210. Regulation of conventional kinesin by Enabled, an Abelson tyrosine kinase substrate involved in actin cytoskeleton dynamics.

Program Nr: 210

Regulation of conventional kinesin by Enabled, an Abelson tyrosine kinase substrate involved in actin cytoskeleton dynamics. M.A. Martin ¹, S.M. Ahern-Djamali ², F.M. Hoffmann ², W.M. Saxton ¹. 1) Department of Biology, Indiana University, Bloomington, IN; 2) McArdle Lab, University of Wisconsin, Madison, WI.

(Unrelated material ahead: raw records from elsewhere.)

Lemma map_result_raises {A B : Type} (P : exc -> Prop) (f : A -> result B)
  (l : list A) (e : exc) :
  (forall x e', f x = Raise e' -> P e') ->
  map_result f l = Raise e -> P e.
Proof.
  intros Hf. induction l as [|x l IH]; cbn [map_result]; [discriminate|].
  run. destruct (f x) eqn:Hx.
  - destruct (map_result f l); [discriminate|].
    intros [= <-]. now apply IH.
  - intros [= <-]. now apply (Hf x).
Qed.

Lemma prop_or_none_raises (kwdict : pyval) (prop : string) (e : exc) :
  prop_or_none kwdict prop = Raise e -> value_error e = true.
Proof.
  unfold prop_or_none, py_if_else. run.
  destruct (py_in prop kwdict) as [[|]|] eqn:Hin.
  - apply py_getitem_raises.
  - discriminate.
  - intros [= <-]. now apply py_in_raises in Hin.
Qed.

Lemma parse_server_description_raises (kwdict : pyval) (e : exc) :
  parse_server_description kwdict = Raise e -> value_error e = true.
Proof.
  unfold parse_server_description. run.
  destruct (map_result _ _) as [args|e'] eqn:Hargs.
  - unfold ServerDescription_of_list.
    destruct args as [|? [|? [|? [|? [|? [|? [|? ?]]]]]]];
      intros [= <-]; reflexivity.
  - intros [= <-].
    apply (map_result_raises _ _ _ _ (prop_or_none_raises kwdict) Hargs).
Qed.

(** [get_servers] sends its query and either returns or raises on what
    came back; when it returns, nothing was printed. *)
Lemma get_servers_run (env : Env) (url : string) (w : world) :
  exists r w',
    get_servers env url w = (r, w')
    /\ net w' = net w ++ [servers_request url]
    /\ (forall e, r = Raise e -> from_data e = true)
    /\ (forall servers, r = Ok servers -> w' = sent (servers_request url) w).
Proof.
  unfold get_servers, execute, json_loads, servers_request. run.
  destruct (graphql_post _ _ _ _ _) as [[reason body|reason]|text];
    try (do 2 eexists; split; [reflexivity|]; split; [reflexivity|];
         split; [intros e [= <-]; reflexivity | discriminate]).
  run. destruct (loads env text) as [data|].
  2:{ do 2 eexists; split; [reflexivity|]. split; [reflexivity|].
      split; [intros e [= <-]; reflexivity | discriminate]. }
  run. destruct (py_getitem data "data") as [d|e1] eqn:H1.
  2:{ do 2 eexists; split; [reflexivity|]. split; [reflexivity|].
      split; [|discriminate]. intros e [= <-].
      apply value_error_from_data. now apply py_getitem_raises in H1. }
  run. destruct (py_getitem d "serverList") as [sl|e2] eqn:H2.
  2:{ do 2 eexists; split; [reflexivity|]. split; [reflexivity|].
      split; [|discriminate]. intros e [= <-].
      apply value_error_from_data. now apply py_getitem_raises in H2. }
  run. destruct (py_iter sl) as [items|e3] eqn:H3.
  2:{ do 2 eexists; split; [reflexivity|]. split; [reflexivity|].
      split; [|discriminate]. intros e [= <-].
      apply value_error_from_data. now apply py_iter_raises in H3. }
  run. destruct (map_result parse_server_description items) as [servers|e4] eqn:H4.
  - do 2 eexists; split; [reflexivity|]. split; [reflexivity|].
    split; [discriminate | reflexivity].
  - do 2 eexists; split; [reflexivity|]. split; [reflexivity|].
    split; [|discriminate]. intros e [= <-].
    apply value_error_from_data.
    apply (map_result_raises _ _ _ _ parse_server_description_raises H4).
Qed.

Lemma get_cluster_info_run (env : Env) (url : string) (w : world) :
  exists r w',
    get_cluster_info env url w = (r, w')
    /\ net w' = net w ++ [cluster_request url]
    /\ (forall e, r = Raise e -> from_data e = true)
    /\ (forall cluster_info,
          r = Ok cluster_info -> w' = sent (cluster_request url) w).
Proof.
  unfold get_cluster_info, execute, json_loads, cluster_request. run.
  destruct (graphql_post _ _ _ _ _) as [[reason body|reason]|text];
    try (do 2 eexists; split; [reflexivity|]; split; [reflexivity|];
         split; [intros e [= <-]; reflexivity | discriminate]).
  run. destruct (loads env text) as [data|].
  2:{ do 2 eexists; split; [reflexivity|]. split; [reflexivity|].
      split; [intros e [= <-]; reflexivity | discriminate]. }
  run. destruct (py_getitem data "data") as [d|e1] eqn:H1.
  2:{ do 2 eexists; split; [reflexivity|]. split; [reflexivity|].
      split; [|discriminate]. intros e [= <-].
      apply value_error_from_data. now apply py_getitem_raises in H1. }
  run. destruct (py_getitem d "cluster") as [c|e2] eqn:H2.
  - do 2 eexists; split; [reflexivity|]. split; [reflexivity|].
    split; [discriminate | reflexivity].
  - do 2 eexists; split; [reflexivity|]. split; [reflexivity|].
    split; [|discriminate]. intros e [= <-].
    apply value_error_from_data. now apply py_getitem_raises in H2.
Qed.

Lemma classification_raises (data : pyval) (e : exc) :
  classification data = Raise e -> value_error e = true.
Proof.
  unfold classification, py_and, py_not_in. run.
  destruct (py_in "data" data) as [[|]|] eqn:H1.
  - destruct (py_getitem data "data") as [d|] eqn:H2.
    + destruct (py_in "createReplicasetResponse" d) as [[|]|] eqn:H3.
      * destruct (py_in "errors" data) eqn:H4; [discriminate|].
        intros [= <-]. now apply py_in_raises in H4.
      * discriminate.
      * intros [= <-]. now apply py_in_raises in H3.
    + intros [= <-]. now apply py_getitem_raises in H2.
  - discriminate.
  - intros [= <-]. now apply py_in_raises in H1.
Qed.

(** [assign_roles] with a role: one request; a returned pair holds the
    parsed answer and its classification; an exception comes from the
    answer. *)
Lemma assign_roles_inv (env : Env) (url : string) (server : ServerDescription)
  (roles : list string) (w w' : world) (r : result (bool * pyval)) :
  list_truthy roles = true ->
  assign_roles env url server roles w = (r, w') ->
  net w' = net w ++ [join_request url server roles]
  /\ match r with
     | Ok (success, data) =>
         w' = answered url server roles w data
         /\ classification data = Ok success
     | Raise e => from_data e = true
     end.
Proof.
  intros Hroles. unfold assign_roles, execute, json_loads.
  rewrite Hroles. run.
  destruct (graphql_post _ _ _ _ _) as [[reason body|reason]|text];
    try (intros [= <- <-]; split; reflexivity).
  run. destruct (loads env text) as [data|].
  2:{ intros [= <- <-]. split; reflexivity. }
  run.
  destruct (py_and _ _) as [success|e] eqn:Hc.
  - intros [= <- <-]. split; [reflexivity|]. split; [reflexivity | exact Hc].
  - intros [= <- <-]. split; [reflexivity|].
    apply value_error_from_data. exact (classification_raises data e Hc).
Qed.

Investigations into the mechanisms by which the microtubule motor kinesin is regulated in its transport of organelles and by which the VASP-relative Enabled (Ena) modulates the actin cytoskeleton have converged. This convergence reveals a link between the functions of the two major filament systems and implicates a mechanism for regulation of motor proteins in response to signal transduction cascades, in this case mediated by the Ableson tyrosine kinase (Abl). The Abl substrate Ena is proposed to be involved in regulating actin cytoskeleton dynamics and is essential for axon pathfinding during development. Conventional kinesin is an important motor for fast anterograde axonal transport and mutations cause large accumulations of fast transport organelles and posterior paralysis in larvae. Abl was identified as a dominant enhancer of Kinesin heavy chain (Khc) mutations via a screen of the Deficiency kits (Bloomington Stock Center). Khc^null/+; Abl^-/+ animals have organelle-filled axonal swellings and posterior paralysis, conditions that are reduced or absent from either heterozygote alone. Moreover, ena mutations dominantly suppress the Abl-Khc interaction. The genetic interaction of ena and Khc is likely to represent a direct Ena-KHC protein interaction in vivo. We isolated KHC with Ena bait in a yeast two hybrid screen. Ena and KHC co-immunoprecipitate from fly head cytosol with Ena or KHC antibodies. This interaction is independent of Ena phosphorylation by Abl. These biochemical and genetic interactions taken together suggest that Ena, when not fully phosphorylated by Abl, is a negative regulator of kinesin function. It may act to promote kinesin-cargo detachment at actin-rich cortical sites. MAM and SAD are equal contributors.